MOBILE DESIGN & WIREFRAMING:

SerenTripity Travel Application

SerenTripity is a dynamic travel itinerary builder I am designing. It enables Users to research, create, and flexibly follow itineraries, engaging them throughout the entire trip lifecycle. Further, SerenTripity leverages social networking and predictive analytics to create an experience for users that balances customization and the fortuitousness and discovery that travelers most often seek. With SerenTripity, users can focus more on what they do during a trip, rather than becoming absorbed with bookable logistics.

The more complex and data-driven an application, the more it requires designers and developers to deeply understand Users and to imaginatively conceive flows and states. To this end, for SerenTripity I am building a comprehensive User Experience Design. This includes a multi-device UX strategy, customer journey maps, user flows, Information Architecture, interaction patterns, visual designs, and other elements. I am detailing these through a variety of media, such as the medium-fidelity mockups shown (created using Sketch), wireframes, flow diagrams, comps, and other methods.

When designing an application, I prefer to gradually and iteratively work from lower-fidelity to higher-fidelity design sets, gaining feedback - and knowledge - from users and stakeholders along the way. I created the early-stage wireframes shown for SerenTripity using Balsamiq. Although a progressive design process is ideal, it's sometimes not possible. I have a large design toolset and an ability to adapt to a wide range of situations, and can thus create successful designs for many different product types.

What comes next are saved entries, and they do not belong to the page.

(** What one visit adds to the three results of the finder. *)
Lemma visit_collects (a : Arena) (curr : Expr) (f : t) :
  (forall e, e ∈ arrayNews (visit a curr f)
             <-> e ∈ arrayNews f \/ (e = curr /\ validArrayNew a curr))
  /\ (forall e, e ∈ structNews (visit a curr f)
                <-> e ∈ structNews f
                    \/ (e = curr
                        /\ (exists operands desc,
                              kindOf a curr = StructNew operands desc)
                        /\ typeOf a curr <> Tunreachable))
  /\ (hasPop (visit a curr f) = true
      <-> hasPop f = true \/ kindOf a curr = Pop).
Proof.
  unfold visit, validArrayNew.
  destruct (kindOf a curr) as [| | | | | | | | | | | | | | | | | | | |
    operands desc| | | | |ini size|values| | | | |] eqn:Hk; simpl;
    try (split; [|split]; naive_solver).
  - (* StructNew *)
    unfold visitStructNew. case_decide as Hty; simpl.
    + split; [naive_solver|]. split; [|naive_solver].
      intros e. rewrite elem_of_app, list_elem_of_singleton. naive_solver.
    + split; [|split]; naive_solver.
  - (* ArrayNew *)
    unfold visitArrayNew.
    destruct (bool_decide _ && _) eqn:Hc; simpl.
    + apply andb_prop in Hc as [Hty%bool_decide_eq_true Hsize].
      split; [|split; naive_solver].
      intros e. rewrite elem_of_app, list_elem_of_singleton. split.
      * intros [Hin| ->]; [by left|]. right. split; [done|].
        split; [done|]. left.
        unfold isValidSizeExpr, isValidSize in Hsize.
        destruct (asConst a size) as [c|] eqn:Hcst; [|done].
        destruct (getUnsigned c) as [u|] eqn:Hu; [|done].
        apply bool_decide_eq_true in Hsize.
        exists ini, size, c, u. repeat (split; [done|]).
        intros z ->. simpl in Hu. injection Hu as <-.
        unfold wrap32 in *. by rewrite Z.mod_mod in Hsize by lia.
      * intros [|[-> _]]; [by left|by right].
    + split; [|split; naive_solver].
      intros e. split; [by left|]. intros [|[-> [Hty Hv]]]; [done|].
      exfalso. destruct Hv as [(ini' & size' & c & u & Heq & Hcst
                                & Hu & Hlt & _)|(vs & Heq & _)];
        [|discriminate].
      injection Heq as <- <-.
      rewrite (isValidSizeExpr_of_valid _ _ _ _ Hcst Hu Hlt) in Hc.
      rewrite andb_true_r in Hc. by apply bool_decide_eq_false in Hc.
  - (* ArrayNewFixed *)
    unfold visitArrayNewFixed.
    destruct (bool_decide _ && _) eqn:Hc; simpl.
    + apply andb_prop in Hc as [Hty%bool_decide_eq_true
                                 Hsize%bool_decide_eq_true].
      split; [|split; naive_solver].
      intros e. rewrite elem_of_app, list_elem_of_singleton. naive_solver.
    + split; [|split; naive_solver].
      intros e. split; [by left|]. intros [|[-> [Hty Hv]]]; [done|].
      exfalso. destruct Hv as [(? & ? & ? & ? & Heq & _)
                               |(vs & Heq & Hlt)]; [discriminate|].
      injection Heq as <-.
      apply andb_false_iff in Hc as [Hc%bool_decide_eq_false
                                    |Hc%bool_decide_eq_false]; done.
Qed.
(** One iteration that ends the loop. *)
Lemma wait_loop_ends fuel k last :
  k < 24 -> ~ plan_poll_waits w k ->
  wait_loop w agent_run (S fuel) (5 * k) last
  = Some ([PollRun id], poll_end w k).
Proof.
  intros Hk Hn. cbn [wait_loop].
  rewrite wait_guard, (proj2 (Nat.ltb_lt _ _) Hk), Hid, poll_index.
  unfold poll_end.
  destruct (get_agent_run (poll_wire w k)) as [e|run] eqn:Hrun; [reflexivity|].
  destruct (Codegen.run_status run) as [s|] eqn:Hs; [|reflexivity].
  destruct ((s =? "completed") || (s =? "failed"))%string eqn:E;
    [reflexivity|].
  exfalso. apply Hn. exists run, s.
  apply orb_false_iff in E. rewrite !String.eqb_neq in E. tauto.
Qed.

Lemma wait_loop_over fuel k last :
  24 <= k -> wait_loop w agent_run fuel (5 * k) last = Some ([], LoopDone last).
Proof.
  intros Hk.
  destruct fuel; cbn [wait_loop]; now rewrite wait_guard, (proj2 (Nat.ltb_ge _ _) Hk).
Qed.

(** The loop polls and waits until the first poll that does not leave
    it waiting. *)
Lemma wait_loop_until n :
  forall j fuel last k,
    j + n = k -> k < 24 -> n < fuel ->
    (forall i, j <= i < k -> plan_poll_waits w i) ->
    ~ plan_poll_waits w k ->
    wait_loop w agent_run fuel (5 * j) last
    = Some (polls_and_waits id n ++ [PollRun id], poll_end w k).
Proof.
  induction n as [|n IH]; intros j fuel last k Hsum Hk Hfuel Hall Hend.
  - rewrite Nat.add_0_r in Hsum. subst j.
    destruct fuel as [|fuel]; [lia|]. now apply wait_loop_ends.
  - destruct fuel as [|fuel]; [lia|].
    destruct (wait_loop_waits fuel j last) as (run & s & _ & _ & _ & _ & ->);
      [lia | apply Hall; lia |].
    rewrite (IH (j + 1) fuel run k); try lia; try assumption.
    + now rewrite polls_and_waits_S.
    + intros i Hi. apply Hall. lia.
Qed.

(** When every poll leaves it waiting the loop stops at 120 seconds,
    with the last run polled. *)
Lemma wait_loop_all_wait n :
  forall j fuel last,
    j + n = 24 -> n <= fuel ->
    (forall i, j <= i < 24 -> plan_poll_waits w i) ->
    exists last',
      wait_loop w agent_run fuel (5 * j) last
      = Some (polls_and_waits id n, LoopDone last')
      /\ (0 < n ->
          exists s, Codegen.run_status last' = Some s
                    /\ s <> "completed"%string /\ s <> "failed"%string).
Proof.
  induction n as [|n IH]; intros j fuel last Hsum Hfuel Hall.
  - exists last. split; [apply wait_loop_over; lia | lia].
  - destruct fuel as [|fuel]; [lia|].
    destruct (wait_loop_waits fuel j last)
      as (run & s & _ & Hs & Hc & Hf & ->); [lia | apply Hall; lia |].
    destruct (IH (j + 1) fuel run) as (last' & Heq & Hlast);
      [lia | lia | intros i Hi; apply Hall; lia |].
    exists last'. rewrite Heq. split; [now rewrite polls_and_waits_S|].
    intros _. destruct n as [|n].
    + assert (E : wait_loop w agent_run fuel (5 * (j + 1)) run
                  = Some ([], LoopDone run)) by (apply wait_loop_over; lia).
      rewrite E in Heq. injection Heq as <-. exists s. auto.
    + apply Hlast. lia.
Qed.

End PlanLoop.

Section PlanCounts.

Lemma plan_polls_app a b : plan_polls (a ++ b) = plan_polls a + plan_polls b.
Proof. unfold plan_polls. now rewrite filter_app, length_app. Qed.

To create great experiences, a team needs to build a product around key sequences of actions and decisions Users will make. To establish, refine and communication these sequences, I often create "Task Flow Maps," such as the one shown from the SerenTripity travel application. I created this Task Flow Map using Omnigraffle. These Task Flow Maps can be purely conceptual or, as in the sample, combine conceptual elements and mini-wireframes. The mini-wireframes can root the flow sequences in potential key application states and views. Task Flow Maps and similar lower-fidelity design deliverables are easily revised - on a good project, I may iterate a Map or sketch a dozen or more times. This assess-learn-revise cycle is generally very healthy and helps a product team make decisions early in a project without investing time and resources in higher fidelity deliverables.

To help a product team understand Users (and therefore help the team create world-class products), I sometimes use deliverables such as the customer journey "map" shown. Sometimes it's more important to facilitate unifying User insights within the team than it is to build visuals or mockups or prototypes (not that these aren't critical!). Every project is different; every team is different. My goal in all cases is to help my team envision and build a great product, and I use whatever tools best enable that.

This particular customer journey map, from SerenTripity, outlines not simply primary stages a User might take in planning and taking a trip, but also notes the context in which different actions and decisions are taken. Design - especially for mobile and multi-device applications - depends on User context.